E, visto che si parla di Grosseto, in particolare anche all’indimenticabile Bruno Puccioni
Il filone di ricerca non è nuovo; diversi anni fa fu oggetto di una pubblicazione della regione Emilia-Romagna dedicata in particolare agli studenti delle medie superiori che focalizzò la frequenza con cui la letteratura classica di tutto il mondo ha avuto occasione di citare il tema del rapporto fra lavoro e salute , anche a proposito degli infortuni. Ne uscì un libretto con copertina gialla distribuito gratuitamente nelle fiere annuali di “Ambiente/lavoro”; se esaurito, la Regione dovrebbe ristamparlo anche pensando alla condizione di deprivazione socio-sensoriale indotta dalla epidemia. Molte/i di noi hanno dato fondo al patrimonio personale di libri detenuti (non nel senso di privati della libertà) ma trascurati, della serie : bello, lo prendo , lo leggo quando posso…
E’ nell’ambito di questo sentiero, diciamo da topo di biblioteca (senza offesa per il topo) che mi spunta fra le mani una raccolta di racconti di Carlo Cassola con prefazione di Giorgio Bassani.

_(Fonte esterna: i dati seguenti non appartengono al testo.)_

Lemma valid_row_has_its_own_image_fields_witness :
  unnamed basic mona = false
  /\ row_step basic mona after_mona
     = (fst (row_step basic mona after_mona),
        Ok (final (snd (row_step basic mona after_mona))))
  /\ valid_picture (final (snd (row_step basic mona after_mona))) = true
  /\ is_str (picture (final (snd (row_step basic mona after_mona))) withImage)
       "True" = true
  /\ exists w h p,
      validated (column basic mona imageWidthSelector) = Some w
      /\ validated (column basic mona imageHeightSelector) = Some h
      /\ validated (manual_or_column basic mona imagePositionSelector
                      imagePosition) = Some p
      /\ picture (final (snd (row_step basic mona after_mona))) imageWidth
         = VStr (str_number (round3 w))
      /\ picture (final (snd (row_step basic mona after_mona))) imageHeight
         = VStr (str_number (round3 h))
      /\ picture (final (snd (row_step basic mona after_mona))) imagePosition
         = VStr (str_number (round3 p)).
Proof.
  assert (H1 : unnamed basic mona = false) by (vm_compute; reflexivity).
  assert (H2 : row_step basic mona after_mona
               = (fst (row_step basic mona after_mona),
                  Ok (final (snd (row_step basic mona after_mona)))))
    by (vm_compute; reflexivity).
  assert (H3 : valid_picture (final (snd (row_step basic mona after_mona)))
               = true)
    by (vm_compute; reflexivity).
  assert (H4 : is_str (picture (final (snd (row_step basic mona after_mona)))
                         withImage) "True" = true)
    by (vm_compute; reflexivity).
  exact (conj H1 (conj H2 (conj H3 (conj H4
           (valid_row_has_its_own_image_fields basic mona after_mona
              (fst (row_step basic mona after_mona))
              (final (snd (row_step basic mona after_mona)))
              H1 H2 H3 H4))))).
Defined.

Lemma class_reference_rule_witness :
  is_manual creating frameClassSelector = false
  /\ (let cell := column creating gilded frameClassSelector in
      let e' := class_field frameClassSelector frameClass frame_buffer
                  "- No such Frame Class" creating gilded (start new_document) in
      if GetObject (host (start new_document)) cell =? 0 then
        if createMissingClasses creating then
          host e'
          = NameClass (NameClass (host (start new_document)) cell)
              (VStr (ActiveClass (host (start new_document))))
          /\ ActiveClass (host e') = ActiveClass (host (start new_document))
          /\ picture e' frameClass = cell
          /\ valid_picture e' = valid_picture (start new_document)
          /\ message frame_buffer e' = message frame_buffer (start new_document)
        else
          host e' = host (start new_document)
          /\ picture e' = picture (start new_document)
          /\ valid_picture e' = false
          /\ message frame_buffer e'
             = message frame_buffer (start new_document)
               ++ format_message "- No such Frame Class" cell
      else e' = assign frameClass cell (start new_document)).
Proof.
  assert (H : is_manual creating frameClassSelector = false)
    by (vm_compute; reflexivity).
  exact (conj H
           (class_reference_rule frameClassSelector frameClass frame_buffer
              "- No such Frame Class" creating gilded (start new_document) H)).
Defined.

Lemma symbol_folder_from_text_witness :
  String.eqb (symbolCreateSymbol symbols) "True" = true
  /\ is_manual symbols symbolFolderSelector = false
  /\ column symbols (filed "Mona" "East  Wing" VNone) symbolFolderSelector
     = VStr "East  Wing"
  /\ has_whitespace (folder_name "East  Wing") = false
  /\ (String.length (folder_name "East  Wing") <= String.length "East  Wing")%nat
  /\ symbol_section symbols (filed "Mona" "East  Wing" VNone)
       (start new_document)
     = Ok (if String.eqb "East  Wing" ""
           then assign createSymbol (VStr "True") (start new_document)
           else assign symbolFolder (VStr (folder_name "East  Wing" ++ " Folder"))
                  (assign createSymbol (VStr "True") (start new_document))).
Proof.
  assert (H1 : String.eqb (symbolCreateSymbol symbols) "True" = true)
    by reflexivity.
  assert (H2 : is_manual symbols symbolFolderSelector = false)
    by (vm_compute; reflexivity).
  assert (H3 : column symbols (filed "Mona" "East  Wing" VNone)
                 symbolFolderSelector = VStr "East  Wing")
    by (vm_compute; reflexivity).
  exact (conj H1 (conj H2 (conj H3
           (symbol_folder_from_text symbols (filed "Mona" "East  Wing" VNone)
              (start new_document) "East  Wing" H1 H2 H3)))).
Defined.

Lemma class_and_symbol_of_a_named_row_witness :
  unnamed symbols (filed "Mona" "Hall" (VInt 7)) = false
  /\ row_step symbols (filed "Mona" "Hall" (VInt 7)) (start new_document)
     = (fst (row_step symbols (filed "Mona" "Hall" (VInt 7)) (start new_document)),
        Ok (final (snd (row_step symbols (filed "Mona" "Hall" (VInt 7))
                          (start new_document)))))
  /\ picture (final (snd (row_step symbols (filed "Mona" "Hall" (VInt 7))
                            (start new_document)))) pictureClass
     = (if String.eqb (classAssignPictureClass symbols) "True"
        then manual_or_column symbols (filed "Mona" "Hall" (VInt 7))
               classClassPictureSelector pictureClass
        else picture (start new_document) pictureClass)
  /\ picture (final (snd (row_step symbols (filed "Mona" "Hall" (VInt 7))
                            (start new_document)))) createSymbol
     = VStr (if String.eqb (symbolCreateSymbol symbols) "True"
             then "True" else "False")
  /\ (String.eqb (symbolCreateSymbol symbols) "True" = false ->
      picture (final (snd (row_step symbols (filed "Mona" "Hall" (VInt 7))
                             (start new_document)))) symbolFolder
      = VStr "").
Proof.
  assert (H1 : unnamed symbols (filed "Mona" "Hall" (VInt 7)) = false)
    by (vm_compute; reflexivity).
  assert (H2 : row_step symbols (filed "Mona" "Hall" (VInt 7))
                 (start new_document)
               = (fst (row_step symbols (filed "Mona" "Hall" (VInt 7))
                         (start new_document)),
                  Ok (final (snd (row_step symbols (filed "Mona" "Hall" (VInt 7))
                                    (start new_document))))))
    by (vm_compute; reflexivity).
  exact (conj H1 (conj H2
           (class_and_symbol_of_a_named_row symbols
              (filed "Mona" "Hall" (VInt 7)) (start new_document)
              (fst (row_step symbols (filed "Mona" "Hall" (VInt 7))
                      (start new_document)))
              (final (snd (row_step symbols (filed "Mona" "Hall" (VInt 7))
                             (start new_document))))
              H1 H2))).
Defined.

Lemma connect_keeps_the_workbook_live_witness :
  live opened
  /\ exists db',
      connect (workbook_settings "lost.xlsx") opened
      = Return (db', connected db')
      /\ live db'
      /\ (connected db' = true
          <-> excelFileName (workbook_settings "lost.xlsx") <> ""
              /\ exists w,
                  driver_connect
                    (connection_string
                       (excelFileName (workbook_settings "lost.xlsx")))
                  = inl w
                  /\ workbook db' = Some w)
      /\ closed db'
         = (closed opened
            ++ (if connected opened then option_list (workbook opened)
                else []))%list.
Proof.
  assert (H : live opened) by (intros _; exists gallery; reflexivity).
  exact (conj H
           (connect_keeps_the_workbook_live (workbook_settings "lost.xlsx")
              opened H)).
Defined.

Lemma readers_after_failed_connect_witness :
  connect (workbook_settings "lost.xlsx") new_database = Return (refused, false)
  /\ get_worksheets refused = Return None
  /\ get_columns (workbook_settings "lost.xlsx") refused = Return None
  /\ get_criteria_values (workbook_settings "lost.xlsx") refused = Return None
  /\ get_worksheet_row_count (workbook_settings "lost.xlsx") refused
     = Return 0%nat
  /\ worksheet_rows (workbook_settings "lost.xlsx") refused (start new_document)
     = Return ([], Ok (start new_document)).
Proof.
  assert (H : connect (workbook_settings "lost.xlsx") new_database
              = Return (refused, false))
    by (vm_compute; reflexivity).
  exact (conj H
           (readers_after_failed_connect (workbook_settings "lost.xlsx")
              new_database refused (start new_document) H)).
Defined.

Lemma records_yielded_and_row_count_witness :
  get_worksheet_row_count (workbook_settings "gallery.xlsx") opened
  = Return 3%nat
  /\ worksheet_rows (workbook_settings "gallery.xlsx") opened
       (start new_document)
     = Return (fst (run basic gallery_rows new_document),
               Ok (last_state (run basic gallery_rows new_document)))
  /\ 3%nat = length (selected_rows (workbook_settings "gallery.xlsx") opened)
  /\ length (fst (run basic gallery_rows new_document))
     = (3 + length
              (filter
                 (fun row =>
                    unnamed (import_settings (workbook_settings "gallery.xlsx"))
                      row = true)
                 (selected_rows (workbook_settings "gallery.xlsx") opened)))%nat.
Proof.
  assert (H1 : get_worksheet_row_count (workbook_settings "gallery.xlsx") opened
               = Return 3%nat)
    by (vm_compute; reflexivity).
  assert (H2 : worksheet_rows (workbook_settings "gallery.xlsx") opened
                 (start new_document)
               = Return (fst (run basic gallery_rows new_document),
                         Ok (last_state (run basic gallery_rows new_document))))
    by (vm_compute; reflexivity).
  exact (conj H1 (conj H2
           (records_yielded_and_row_count (workbook_settings "gallery.xlsx")
              opened (start new_document) 3%nat
              (fst (run basic gallery_rows new_document))
              (last_state (run basic gallery_rows new_document)) H1 H2))).
Defined.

Cassola già emana un suo grande fascino quando dice «amo la periferia più che la città, amo tutte le cose che stanno ai margini». Dunque è ovvia l’aspettativa di trovare nelle sue opere cose importanti, ben oltre quelle forme di poesia e di letteratura destoricizzate che fanno pensare più alla opportunistica volontà di non essere “divisivi” che allo scomodo impegno di raccontare la realtà.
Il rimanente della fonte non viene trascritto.